Vick's account Thursday of the Falcons' reaction to the incident contradicted previous versions.
Vick said new Falcons head coach Bobby Petrino "brushed it off" when the water bottle incident was discussed the next day.
But Falcons president and general manager Rich McKay, who was at that meeting, described it at the time as "stressful," saying: "I met with Michael this morning, the coach did, we clearly expressed our displeasure, had a pretty frank discussion about it."
Vick did not say there was jewelry in the bottle until Thursday. McKay, who addressed the incident the next day, never said there was jewelry in the hidden compartment.
In fact, McKay said Thursday he has never spoken to Vick about the contents of the bottle.
Vick didn't say what happened to the jewelry in the bottle.
The Metro-Dade Crime Lab tested the particulate and reported "no drug found." Asked for a copy of the airport surveillance video of the incident under the state's public records law, the Miami-Dade Police Department said its copy of the video had been destroyed. TSA would not release its copy of the video, citing national security concerns.

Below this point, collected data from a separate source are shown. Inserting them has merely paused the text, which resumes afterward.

(** * Forecast data diagnostics: a model of [util/diagnostic.py]

    The development embeds the schema attribute type, the domain catalog,
    the CSV sniffer, the schema validator, the first-chunk schema inference
    and the per-chunk statistics of [diagnose], and states what they
    guarantee.  Python exceptions are values of [error]; every function that
    can raise returns a [result]. *)

From Stdlib Require Import Ascii String ZArith QArith.Qcanon.
From stdpp Require Import gmap strings list fin_maps sorting.

Local Open Scope string_scope.
Local Open Scope list_scope.

(** ** Exceptions *)

(** Every [raise] site of the module, and the built-in exceptions that its
    expressions can throw.  The constructor names follow the error kinds of
    the design document; all but the last group are [ValueError]s (or, for
    [SchemaIndeterminate], a [NotImplementedError]) in the source. *)
Inductive ambiguity : Type :=
| ManyColumns (count : nat)           (* several data columns of one detected type *)
| ManyRequiredFields (count : nat).   (* several required fields of that type *)

Inductive error : Type :=
| InvalidAttributeName (name : string)            (* SchemaAttribute.__init__, first raise *)
| InvalidAttributeType (typename : string)        (* SchemaAttribute.__init__, second raise *)
| UnsupportedDomain (domain : string)             (* diagnose: domain not in DOMAINS *)
| MissingRequiredField (fname domain : string)    (* validate: len(matching_fields) < 1 *)
| RequiredFieldTypeMismatch (fname domain : string) (* validate: type differs *)
| InvalidPath (path : string)                     (* diagnose: neither directory nor file *)
| SchemaColumnCount (file : string) (expected found : nat)
| SchemaColumnMismatch (file : string) (ixcol : nat)
| UnsupportedPhysicalType (file : string) (ixcol : nat)
| SchemaIndeterminate                             (* no domain, no schema, no header *)
| AmbiguousColumnMapping (schematype : string) (why : ambiguity)
| PyKeyError                                      (* missing dict key or column label *)
| PyIndexError                                    (* list index out of range *)
| PyStopIteration                                 (* next() on an exhausted iterator *)
| PyUnboundLocalError                             (* local read before assignment *)
| PyTypeError                                     (* unorderable operands *)
| PandasError (msg : string).                     (* raised inside a pandas call *)

Inductive result (A : Type) : Type :=
| Ok (a : A)
| Err (e : error).
Arguments Ok {A} a.
Arguments Err {A} e.

#[global] Instance result_ret : MRet result := fun A a => Ok a.
#[global] Instance result_bind : MBind result := fun A B f m =>
  match m with
  | Ok a => f a
  | Err e => Err e
  end.

#[global] Instance result_fmap : FMap result := fun A B f m =>
  match m with
  | Ok a => Ok (f a)
  | Err e => Err e
  end.

Definition is_ok {A} (r : result A) : bool :=
  match r with Ok _ => true | Err _ => false end.

(** ** SchemaAttribute *)

Module SchemaAttribute.

Record t : Type := mk { AttributeName : string; AttributeType : string }.

#[global] Instance t_eq_dec : EqDecision t.
Proof. solve_decision. Defined.

Definition in_range (lo hi c : ascii) : bool :=
  (nat_of_ascii lo <=? nat_of_ascii c)%nat && (nat_of_ascii c <=? nat_of_ascii hi)%nat.

(** The two character classes of the pattern [[a-zA-Z][a-zA-Z0-9_]*]. *)
Definition class_letter (c : ascii) : bool :=
  in_range "a" "z" c || in_range "A" "Z" c.
Definition class_word (c : ascii) : bool :=
  in_range "a" "z" c || in_range "A" "Z" c || in_range "0" "9" c
  || bool_decide (c = "_"%char).

(** Greedy run of a starred class: the longest prefix of [s] inside it. *)
Fixpoint star (cls : ascii -> bool) (s : string) : string :=
  match s with
  | String c rest => if cls c then String c (star cls rest) else ""
  | EmptyString => ""
  end.

(** [re.match(r"[a-zA-Z][a-zA-Z0-9_]*", name)]: the pattern is tried at the
    start of [name] only, and nothing anchors its end.  The result is the
    matched text, or [None] when there is no match. *)
Definition re_match_name (name : string) : option string :=
  match name with
  | String c rest => if class_letter c then Some (String c (star class_word rest)) else None
  | EmptyString => None
  end.

Definition is_valid_name (name : string) : bool :=
  bool_decide (is_Some (re_match_name name)).

Definition is_valid_type (typename : string) : bool :=
  bool_decide (typename ∈ ["string"; "integer"; "float"; "timestamp"]).

(** [__init__]: the name is checked first, then the type. *)
Definition init (AttributeName AttributeType : string) : result t :=
  if is_valid_name AttributeName then
    if is_valid_type AttributeType then Ok (mk AttributeName AttributeType)
    else Err (InvalidAttributeType AttributeType)
  else Err (InvalidAttributeName AttributeName).

(** The numpy/pandas dtype handed to the CSV reader for a declared type.
    A type outside the three branches falls off the end of the function,
    which returns Python's [None]. *)
Inductive numpy_type : Type := np_str | np_Int64 | np_float64.

Definition type_to_numpy_type (typename : string) : option numpy_type :=
  if bool_decide (typename ∈ ["string"; "timestamp"]) then Some np_str
  else if bool_decide (typename = "integer") then Some np_Int64
  else if bool_decide (typename = "float") then Some np_float64
  else None.

(** The shape the design document asks of a name: the whole of it is a
    letter followed by word characters. *)
Fixpoint all_chars (cls : ascii -> bool) (s : string) : bool :=
  match s with
  | String c rest => cls c && all_chars cls rest
  | EmptyString => true
  end.

Definition identifier_shaped (name : string) : bool :=
  match name with
  | String c rest => class_letter c && all_chars class_word rest
  | EmptyString => false
  end.

End SchemaAttribute.

Abbreviation SA := SchemaAttribute.mk.

(** ** The domain catalog *)

(** [SimpleNamespace(target_field=..., tts=SimpleNamespace(required_fields=...,
    optional_fields=...))].  The two field dicts keep their insertion order,
    which the validator's loops follow. *)
Record TtsTemplate : Type := {
  required_fields : list (string * SchemaAttribute.t);
  optional_fields : list (string * SchemaAttribute.t);
}.

Record DomainTemplate : Type := {
  target_field : string;
  tts : TtsTemplate;
}.

Definition DOMAINS : list (string * DomainTemplate) := [
  ("RETAIL", {|
     target_field := "demand";
     tts := {|
       required_fields := [
         ("item_id", SA "item_id" "string");
         ("timestamp", SA "timestamp" "timestamp");
         ("demand", SA "demand" "float") ];
       optional_fields := [ ("location", SA "location" "string") ] |} |});
  ("CUSTOM", {|
     target_field := "target_value";
     tts := {|
       required_fields := [
         ("item_id", SA "item_id" "string");
         ("timestamp", SA "timestamp" "timestamp");
         ("target_value", SA "target_value" "float") ];
       optional_fields := [] |} |});
  ("INVENTORY_PLANNING", {|
     target_field := "demand";
     tts := {|
       required_fields := [
         ("item_id", SA "item_id" "string");
         ("timestamp", SA "timestamp" "timestamp");
         ("demand", SA "demand" "float") ];
       optional_fields := [ ("location", SA "location" "string") ] |} |});
  ("EC2 CAPACITY", {|
     target_field := "number_of_instances";
     tts := {|
       required_fields := [
         ("instance_type", SA "instance_type" "string");
         ("timestamp", SA "timestamp" "timestamp");
         ("number_of_instances", SA "number_of_instances" "integer") ];
       optional_fields := [ ("location", SA "location" "string") ] |} |});
  ("WORK_FORCE", {|
     target_field := "workforce_demand";
     tts := {|
       required_fields := [
         ("workforce_type", SA "workforce_type" "string");
         ("timestamp", SA "timestamp" "timestamp");
         ("workforce_demand", SA "workforce_demand" "float") ];
       optional_fields := [ ("location", SA "location" "string") ] |} |});
  ("WEB_TRAFFIC", {|
     target_field := "value";
     tts := {|
       required_fields := [
         ("item_id", SA "item_id" "string");
         ("timestamp", SA "timestamp" "timestamp");
         ("value", SA "demand" "float") ];
       optional_fields := [] |} |});
  ("METRICS", {|
     target_field := "metric_value";
     tts := {|
       required_fields := [
         ("metric_name", SA "metric_name" "string");
         ("timestamp", SA "timestamp" "timestamp");
         ("metric_value", SA "metric_value" "float") ];
       optional_fields := [] |} |})
].

(** Lookup in an insertion-ordered dict with string keys. *)
Fixpoint dict_get {A} (d : list (string * A)) (k : string) : option A :=
  match d with
  | [] => None
  | (k', v) :: rest => if bool_decide (k' = k) then Some v else dict_get rest k
  end.

Definition dict_keys {A} (d : list (string * A)) : list string := d.*1.

(** [DOMAINS[domain]] *)
Definition DOMAINS_getitem (domain : string) : result DomainTemplate :=
  match dict_get DOMAINS domain with
  | Some d => Ok d
  | None => Err PyKeyError
  end.

(** The four type keywords. *)
Definition TypeTag_keywords : list string := ["string"; "integer"; "float"; "timestamp"].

Though Vick spoke Thursday of not having his side of the bottle story told, he refused multiple interview requests by the AJC over the past two months, including as recently as last week.
"There really wasn't anything I could say," Vick said. "When it first happened, nobody waited for the results to come back. Everybody just said this, wrote that. 'He's a thug. He does this. He does that. He's not right. He shouldn't be in Atlanta.'
"How do you think that made me feel? That was tough on me. That was tough on my family and friends because we knew those accusations weren't right. I said to myself, why even say anything. At the time people were not going to believe me. I just wanted to wait for the results to come back and let the smoke clear and get my head together and enjoy my offseason. It's over. I was cleared, and I was happy about that.

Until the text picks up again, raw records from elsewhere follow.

(** * StrictDB: a shallow embedding of the translation engine, the guardrails,
      the sanitizer, the error taxonomy and the batch accounting.

    The definitions follow the TypeScript sources function by function
    ([filter-translator.ts], [guardrails.ts], [sanitize.ts], [errors.ts],
    [receipts.ts], [timestamps.ts], [strictdb.ts], [adapters/sql-adapter.ts]).

    Conventions of the embedding:
    - JavaScript values are an inductive type; an object is the list of its
      own enumerable entries in [Object.entries] order.  Objects are plain
      data: members inherited from [Object.prototype] are not modelled.
    - A thrown exception is the [Throw] branch of [result]; a loop that pushes
      to arrays and advances a counter is a recursive function over its
      accumulator.
    - An asynchronous call on the adapter is a function of the world (the
      database behind the driver, and the clock).
    - Where identity of objects matters (the sanitizer), objects live in a
      heap and are addressed by their position.
    - A string is the sequence of its code units, taken below 256. *)

From Stdlib Require Import ZArith List String Ascii Bool Lia Arith.
From Stdlib Require Import Decimal DecimalString DecimalNat.
Import ListNotations.
Open Scope string_scope.

Set Implicit Arguments.
Set Warnings "-register-all".

(* ================================================================== *)
(** ** JavaScript values *)
(* ================================================================== *)

(** Numbers are the integer-valued ones whose [String(n)] is plain decimal
    (magnitude below 1e21).  A [Date] is carried by its [String()] text,
    a [RegExp] by its source and flags. *)
Inductive value : Type :=
| VUndefined
| VNull
| VBool (b : bool)
| VNum (n : Z)
| VStr (s : string)
| VDate (repr : string)
| VRegExp (source flags : string)
| VArr (items : list value)
| VObj (entries : list (string * value)).

(** [Record<string, unknown>]: own enumerable entries, in enumeration order. *)
Definition Record := list (string * value).

(* ================================================================== *)
(** ** Error taxonomy ([types.ts], [errors.ts]) *)
(* ================================================================== *)

Inductive Backend := mongo | sql | elastic.

Inductive SqlDialect := pg | mysql2 | mssql | sqlite.

Inductive StrictErrorCode :=
| CONNECTION_FAILED | CONNECTION_LOST | AUTHENTICATION_FAILED | TIMEOUT
| POOL_EXHAUSTED | DUPLICATE_KEY | VALIDATION_ERROR | COLLECTION_NOT_FOUND
| QUERY_ERROR | GUARDRAIL_BLOCKED | UNKNOWN_OPERATOR | SCHEMA_MISMATCH
| UNSUPPORTED_OPERATION | INTERNAL_ERROR.

(** The options object handed to [new StrictDBError(opts)]. *)
Record ErrorOpts := mkOpts {
  o_code : StrictErrorCode;
  o_message : string;
  o_fix : string;
  o_backend : Backend;
  o_collection : option string;
  o_operation : option string;
  o_retryable : option bool
}.

(** The fields of a [StrictDBError] instance.  The wall-clock [timestamp]
    and the opaque [originalError] are left out. *)
Record StrictDBError := mkError {
  code : StrictErrorCode;
  message : string;
  fix_ : string;
  backend : Backend;
  collection : option string;
  operation : option string;
  retryable : bool
}.

(** The constructor: [super(`${message} Fix: ${fix}`)], [retryable ?? false]. *)
Definition newStrictDBError (opts : ErrorOpts) : StrictDBError :=
  {| code := o_code opts;
     message := o_message opts ++ " Fix: " ++ o_fix opts;
     fix_ := o_fix opts;
     backend := o_backend opts;
     collection := o_collection opts;
     operation := o_operation opts;
     retryable := match o_retryable opts with Some b => b | None => false end |}.

(** [ERROR_RETRYABLE] *)
Definition ERROR_RETRYABLE (c : StrictErrorCode) : bool :=
  match c with
  | CONNECTION_FAILED => true
  | CONNECTION_LOST => true
  | AUTHENTICATION_FAILED => false
  | TIMEOUT => true
  | POOL_EXHAUSTED => true
  | DUPLICATE_KEY => false
  | VALIDATION_ERROR => false
  | COLLECTION_NOT_FOUND => false
  | QUERY_ERROR => false
  | GUARDRAIL_BLOCKED => false
  | UNKNOWN_OPERATOR => false
  | SCHEMA_MISMATCH => false
  | UNSUPPORTED_OPERATION => false
  | INTERNAL_ERROR => false
  end.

"I'm not stupid. I'm not crazy. I would never do anything like that."
The incident drew further scrutiny to Vick, who last season threw for a career-high 20 touchdowns and set a rushing record for quarterbacks but failed to get the Falcons to the playoffs for the second straight season. He had drawn unwanted attention two months earlier when he made an obscene gesture to fans after a November loss at the Georgia Dome. The NFL slapped Vick with a $20,000 fine.
Vick said he laughed at television comics' jokes about the bottle incident. The support he received, especially from Petrino, helped him get through some of the backlash, he said.
"It's funny because that was the first day I had to meet him and I had to go through that with him," said Vick, who was catching a flight to meet Petrino when the incident occurred. "He brushed it off. He talked about my family and football and what he thought I needed to do. That was uplifting for me because he didn't harp about what I was going through."
Vick also said the public reaction has been far more positive than negative.
"It has me under the microscope a little bit more, even though I was cleared of everything," Vick said. "People treat me the same way. It's almost like people love me even more. They embrace me even more because I went through a situation where I didn't do anything wrong."
Staff writer D. Orlando Ledbetter contributed to this article.